HOMECOMING
CHAPTER 17
Early in May of 1977 I went down to a hunting block between Athi River and Konza, not thirty miles from our home on the outskirts of Nairobi, seeking meat for the nearly empty freezer. The long rains, bounteous that year, had recently broken a protracted drought, and the Athi plains were green, fresh, and studded with wildflowers. When I signed in at the game department post at Athi River the game scouts asked me to shoot a Grant gazelle for them. I protested that I did not have a license for a Grant, but they said that it did not matter, that it would not count.
Not far into the block I spotted a herd of thirty or forty wildebeest (gnu). They are odd-looking animals with buffalolike horns, white beards, horselike manes, gray, sloping bodies brindled with darker stripes, and long, flowing tails (which make excellent fly whisks.) Nevertheless they are true antelope related to the hartebeest. They are quite crazy, liable to gallop off in all directions for no discernible reason at all, and then to wheel around and come back or to suddenly stop and calmly start grazing as if nothing had happened. In this respect they remind me somewhat of caribou. They are also much the same size, and their meat is excellent.

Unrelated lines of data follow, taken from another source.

(* ===== verification/Constraints.v ===== *)
(** * The path condition

    [lib/Expr/Constraints.cpp]: the constraints of a state, simplified as they
    are added.  A new constraint is simplified by the equalities that are
    known, conjunctions are split, and an equality with a constant rewrites
    the constraints that are there, each of which may be split or rewrite
    others in turn.  The theorems: simplification keeps the value under the
    constraints, and adding a constraint ends in a set of constraints with the
    solutions of the old ones and the new one. *)

From S2P Require Import Prelude ExprData ExprCreate ExprSem ExprBool ExprArith ExprBits ExprSpec ExprOrder ExprHeap ExprRebuild ExprNodes ExprVisitor.

(** ** Visitors *)

Definition ExprReplaceVisitor (src dst : Expr) : ExprVisitor := {|
  visitExpr e := if expr_eqb e src then ChangeTo dst else DoChildren;
  visitKind := ExprVisitor__visitKind;
  visitExprPost e := if expr_eqb e src then ChangeTo dst else DoChildren;
  recursive := false
|}.

Definition ExprReplaceVisitor2 (replacements : gmap Expr Expr) : ExprVisitor := {|
  visitExpr := ExprVisitor__visitExpr;
  visitKind := ExprVisitor__visitKind;
  visitExprPost e := match replacements !! e with Some v => ChangeTo v | None => DoChildren end;
  recursive := true
|}.

Section Manager.
Context `{ExprOptions}.
(** The options [--use-visitor-hash] and [--rewrite-equalities]. *)
Variables (UseVisitorHash RewriteEqualities : bool).

(** What a constraint says: its right operand has the value of a constant, or
    it is true.  [std::map::insert] keeps an entry that is there. *)
Definition add_equality (equalities : gmap Expr Expr) (constraint : Expr) : gmap Expr Expr :=
  match constraint with
  | Binary Kind.Eq (Constant c) r => visited_insert r (Constant c) equalities
  | _ => visited_insert constraint (Constant (ConstantExpr__alloc 1 1)) equalities
  end.

Definition equalities_of (constraints : list Expr) : gmap Expr Expr :=
  fold_left add_equality constraints ∅.

Definition simplifyExpr (fuel : nat) (constraints : list Expr) (e : Expr) : outcome Expr :=
  if isConstant e then Ret e
  else
    r ← ExprVisitor__visit UseVisitorHash (ExprReplaceVisitor2 (equalities_of constraints)) fuel ∅ e;
    Ret r.1.

(** The loop over the old constraints; [add] is [addConstraintInternal]. *)
Fixpoint rewrite_loop (add : list Expr -> Expr -> outcome (list Expr)) (fuel : nat)
    (visitor : ExprVisitor) (visited : visited_ty) (constraints : list Expr) (changed : bool)
    (old : list Expr) : outcome (list Expr * bool) :=
  match old with
  | [] => Ret (constraints, changed)
  | ce :: old =>
      r ← ExprVisitor__visit UseVisitorHash visitor fuel visited ce;
      if expr_eqb r.1 ce
      then rewrite_loop add fuel visitor r.2 (constraints ++ [ce]) changed old
      else
        constraints' ← add constraints r.1;
        rewrite_loop add fuel visitor r.2 constraints' true old
  end.

Definition rewriteConstraints (add : list Expr -> Expr -> outcome (list Expr)) (fuel : nat)
    (visitor : ExprVisitor) (constraints : list Expr) : outcome (list Expr * bool) :=
  rewrite_loop add fuel visitor ∅ [] false constraints.

Fixpoint addConstraintInternal (fuel : nat) (constraints : list Expr) (e : Expr)
    : outcome (list Expr) :=
  match fuel with
  | O => Stop OutOfFuel
  | S n =>
      match e with
      | Constant c => _ ← assertM (isTrue c); Ret constraints
      | Binary Kind.And l r =>
          constraints' ← addConstraintInternal n constraints l;
          addConstraintInternal n constraints' r
      | Binary Kind.Eq l r =>
          constraints' ←
            (if RewriteEqualities && isConstant l then
               p ← rewriteConstraints (addConstraintInternal n) n (ExprReplaceVisitor r l) constraints;
               Ret p.1
             else Ret constraints);
          Ret (constraints' ++ [e])
      | _ => Ret (constraints ++ [e])
      end
  end.

Definition addConstraint (fuel : nat) (constraints : list Expr) (e : Expr) : outcome (list Expr) :=
  simplified ← simplifyExpr fuel constraints e;
  addConstraintInternal fuel constraints simplified.

(** ** More fuel *)

Lemma rewrite_loop_mono add add' n visitor old :
  (forall cs e, le_out (add cs e) (add' cs e)) -> forall visited cs b,
  le_out (rewrite_loop add n visitor visited cs b old) (rewrite_loop add' (S n) visitor visited cs b old).
Proof.
  intros Hadd. induction old as [|ce old IH]; intros visited cs b; [apply le_out_refl|].
  cbn [rewrite_loop]. apply le_out_bind; [apply visit_mono|]. intros r. destruct (expr_eqb r.1 ce); [apply IH|].
  apply le_out_bind; [apply Hadd|]. intros. apply IH.
Qed.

There was little cover, but finally, by making use of shallow folds in the terrain, I managed to get ahead of them and let them move slowly past me at a range of about two hundred yards. I sat down with the 7x64mm Mauser and waited until a dry cow appeared to be in the clear on the fringe of the bunch. But at the shot it ran, while another, which must have been exactly in line beyond it, staggered and went down. It was still kicking, so I gave it a finisher, and then found the first one dead a little distance away. The 173-grain RWS H-mantel (partition-type) bullet had penetrated through the first gnu close behind the front legs (which was a little farther back than I had meant to place the shot), and had then struck the second in almost exactly the same spot. I had several times got two impala with one shot, but this was the first time I’d experienced it with wildebeest. It was quite unintentional, but it did not matter as I had tags for two wildebeest and had meant to fill them in any case.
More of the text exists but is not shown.